(Recorded data)
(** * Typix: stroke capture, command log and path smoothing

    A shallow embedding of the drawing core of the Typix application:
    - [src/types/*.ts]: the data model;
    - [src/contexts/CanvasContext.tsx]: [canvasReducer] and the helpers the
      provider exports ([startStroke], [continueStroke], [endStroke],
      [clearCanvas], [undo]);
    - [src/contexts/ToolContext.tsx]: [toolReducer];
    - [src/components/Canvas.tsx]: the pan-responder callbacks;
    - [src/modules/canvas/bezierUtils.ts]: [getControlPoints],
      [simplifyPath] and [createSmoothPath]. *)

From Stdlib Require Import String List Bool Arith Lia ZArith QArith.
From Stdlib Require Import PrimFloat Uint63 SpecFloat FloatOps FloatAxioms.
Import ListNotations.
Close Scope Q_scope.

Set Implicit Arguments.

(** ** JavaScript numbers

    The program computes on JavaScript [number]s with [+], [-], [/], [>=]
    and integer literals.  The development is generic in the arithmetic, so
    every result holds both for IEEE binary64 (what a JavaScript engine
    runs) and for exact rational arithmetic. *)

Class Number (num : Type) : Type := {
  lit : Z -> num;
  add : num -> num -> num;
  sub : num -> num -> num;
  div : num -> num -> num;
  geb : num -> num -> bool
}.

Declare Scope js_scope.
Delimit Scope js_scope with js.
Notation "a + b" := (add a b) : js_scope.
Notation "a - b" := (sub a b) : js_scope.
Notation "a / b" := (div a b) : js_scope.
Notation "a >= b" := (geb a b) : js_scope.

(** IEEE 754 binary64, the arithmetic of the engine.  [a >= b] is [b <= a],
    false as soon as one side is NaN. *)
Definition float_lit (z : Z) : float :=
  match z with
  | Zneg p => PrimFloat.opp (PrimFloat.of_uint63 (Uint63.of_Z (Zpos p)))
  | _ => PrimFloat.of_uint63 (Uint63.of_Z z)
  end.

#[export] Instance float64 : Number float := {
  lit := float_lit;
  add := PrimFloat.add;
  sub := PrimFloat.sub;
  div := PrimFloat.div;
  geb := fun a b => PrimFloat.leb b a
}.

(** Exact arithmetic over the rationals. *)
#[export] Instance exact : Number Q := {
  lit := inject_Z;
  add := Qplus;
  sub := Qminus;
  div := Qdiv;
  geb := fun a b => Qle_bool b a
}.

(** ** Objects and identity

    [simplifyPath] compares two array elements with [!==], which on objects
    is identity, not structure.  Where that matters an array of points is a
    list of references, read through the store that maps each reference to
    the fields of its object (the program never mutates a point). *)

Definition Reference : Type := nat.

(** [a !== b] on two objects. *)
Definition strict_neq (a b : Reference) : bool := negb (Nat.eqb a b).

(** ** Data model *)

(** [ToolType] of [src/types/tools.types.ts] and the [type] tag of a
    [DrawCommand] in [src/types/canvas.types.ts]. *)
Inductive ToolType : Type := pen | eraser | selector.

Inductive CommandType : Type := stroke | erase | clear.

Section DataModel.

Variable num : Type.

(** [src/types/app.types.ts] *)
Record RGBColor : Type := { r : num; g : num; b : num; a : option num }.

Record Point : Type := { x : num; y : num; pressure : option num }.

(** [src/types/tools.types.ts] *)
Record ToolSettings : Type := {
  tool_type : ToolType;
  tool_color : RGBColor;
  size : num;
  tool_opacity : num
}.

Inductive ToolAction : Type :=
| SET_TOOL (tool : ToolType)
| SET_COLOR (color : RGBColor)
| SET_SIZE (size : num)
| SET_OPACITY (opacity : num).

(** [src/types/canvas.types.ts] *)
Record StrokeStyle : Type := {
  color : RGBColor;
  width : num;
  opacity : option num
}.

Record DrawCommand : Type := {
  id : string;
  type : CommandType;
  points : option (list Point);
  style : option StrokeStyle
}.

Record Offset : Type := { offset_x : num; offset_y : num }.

**What to work on:**
An exact transcription of the entries is needed, complete to the final line.

**Expected answer:**
(** * Typix: stroke capture, command log and path smoothing

    A shallow embedding of the drawing core of the Typix application:
    - [src/types/*.ts]: the data model;
    - [src/contexts/CanvasContext.tsx]: [canvasReducer] and the helpers the
      provider exports ([startStroke], [continueStroke], [endStroke],
      [clearCanvas], [undo]);
    - [src/contexts/ToolContext.tsx]: [toolReducer];
    - [src/components/Canvas.tsx]: the pan-responder callbacks;
    - [src/modules/canvas/bezierUtils.ts]: [getControlPoints],
      [simplifyPath] and [createSmoothPath]. *)

From Stdlib Require Import String List Bool Arith Lia ZArith QArith.
From Stdlib Require Import PrimFloat Uint63 SpecFloat FloatOps FloatAxioms.
Import ListNotations.
Close Scope Q_scope.

Set Implicit Arguments.

(** ** JavaScript numbers

    The program computes on JavaScript [number]s with [+], [-], [/], [>=]
    and integer literals.  The development is generic in the arithmetic, so
    every result holds both for IEEE binary64 (what a JavaScript engine
    runs) and for exact rational arithmetic. *)

Class Number (num : Type) : Type := {
  lit : Z -> num;
  add : num -> num -> num;
  sub : num -> num -> num;
  div : num -> num -> num;
  geb : num -> num -> bool
}.

Declare Scope js_scope.
Delimit Scope js_scope with js.
Notation "a + b" := (add a b) : js_scope.
Notation "a - b" := (sub a b) : js_scope.
Notation "a / b" := (div a b) : js_scope.
Notation "a >= b" := (geb a b) : js_scope.

(** IEEE 754 binary64, the arithmetic of the engine.  [a >= b] is [b <= a],
    false as soon as one side is NaN. *)
Definition float_lit (z : Z) : float :=
  match z with
  | Zneg p => PrimFloat.opp (PrimFloat.of_uint63 (Uint63.of_Z (Zpos p)))
  | _ => PrimFloat.of_uint63 (Uint63.of_Z z)
  end.

#[export] Instance float64 : Number float := {
  lit := float_lit;
  add := PrimFloat.add;
  sub := PrimFloat.sub;
  div := PrimFloat.div;
  geb := fun a b => PrimFloat.leb b a
}.

(** Exact arithmetic over the rationals. *)
#[export] Instance exact : Number Q := {
  lit := inject_Z;
  add := Qplus;
  sub := Qminus;
  div := Qdiv;
  geb := fun a b => Qle_bool b a
}.

(** ** Objects and identity

    [simplifyPath] compares two array elements with [!==], which on objects
    is identity, not structure.  Where that matters an array of points is a
    list of references, read through the store that maps each reference to
    the fields of its object (the program never mutates a point). *)

Definition Reference : Type := nat.

(** [a !== b] on two objects. *)
Definition strict_neq (a b : Reference) : bool := negb (Nat.eqb a b).

(** ** Data model *)

(** [ToolType] of [src/types/tools.types.ts] and the [type] tag of a
    [DrawCommand] in [src/types/canvas.types.ts]. *)
Inductive ToolType : Type := pen | eraser | selector.

Inductive CommandType : Type := stroke | erase | clear.

Section DataModel.

Variable num : Type.

(** [src/types/app.types.ts] *)
Record RGBColor : Type := { r : num; g : num; b : num; a : option num }.

Record Point : Type := { x : num; y : num; pressure : option num }.

(** [src/types/tools.types.ts] *)
Record ToolSettings : Type := {
  tool_type : ToolType;
  tool_color : RGBColor;
  size : num;
  tool_opacity : num
}.

Inductive ToolAction : Type :=
| SET_TOOL (tool : ToolType)
| SET_COLOR (color : RGBColor)
| SET_SIZE (size : num)
| SET_OPACITY (opacity : num).

(** [src/types/canvas.types.ts] *)
Record StrokeStyle : Type := {
  color : RGBColor;
  width : num;
  opacity : option num
}.

Record DrawCommand : Type := {
  id : string;
  type : CommandType;
  points : option (list Point);
  style : option StrokeStyle
}.

Record Offset : Type := { offset_x : num; offset_y : num }.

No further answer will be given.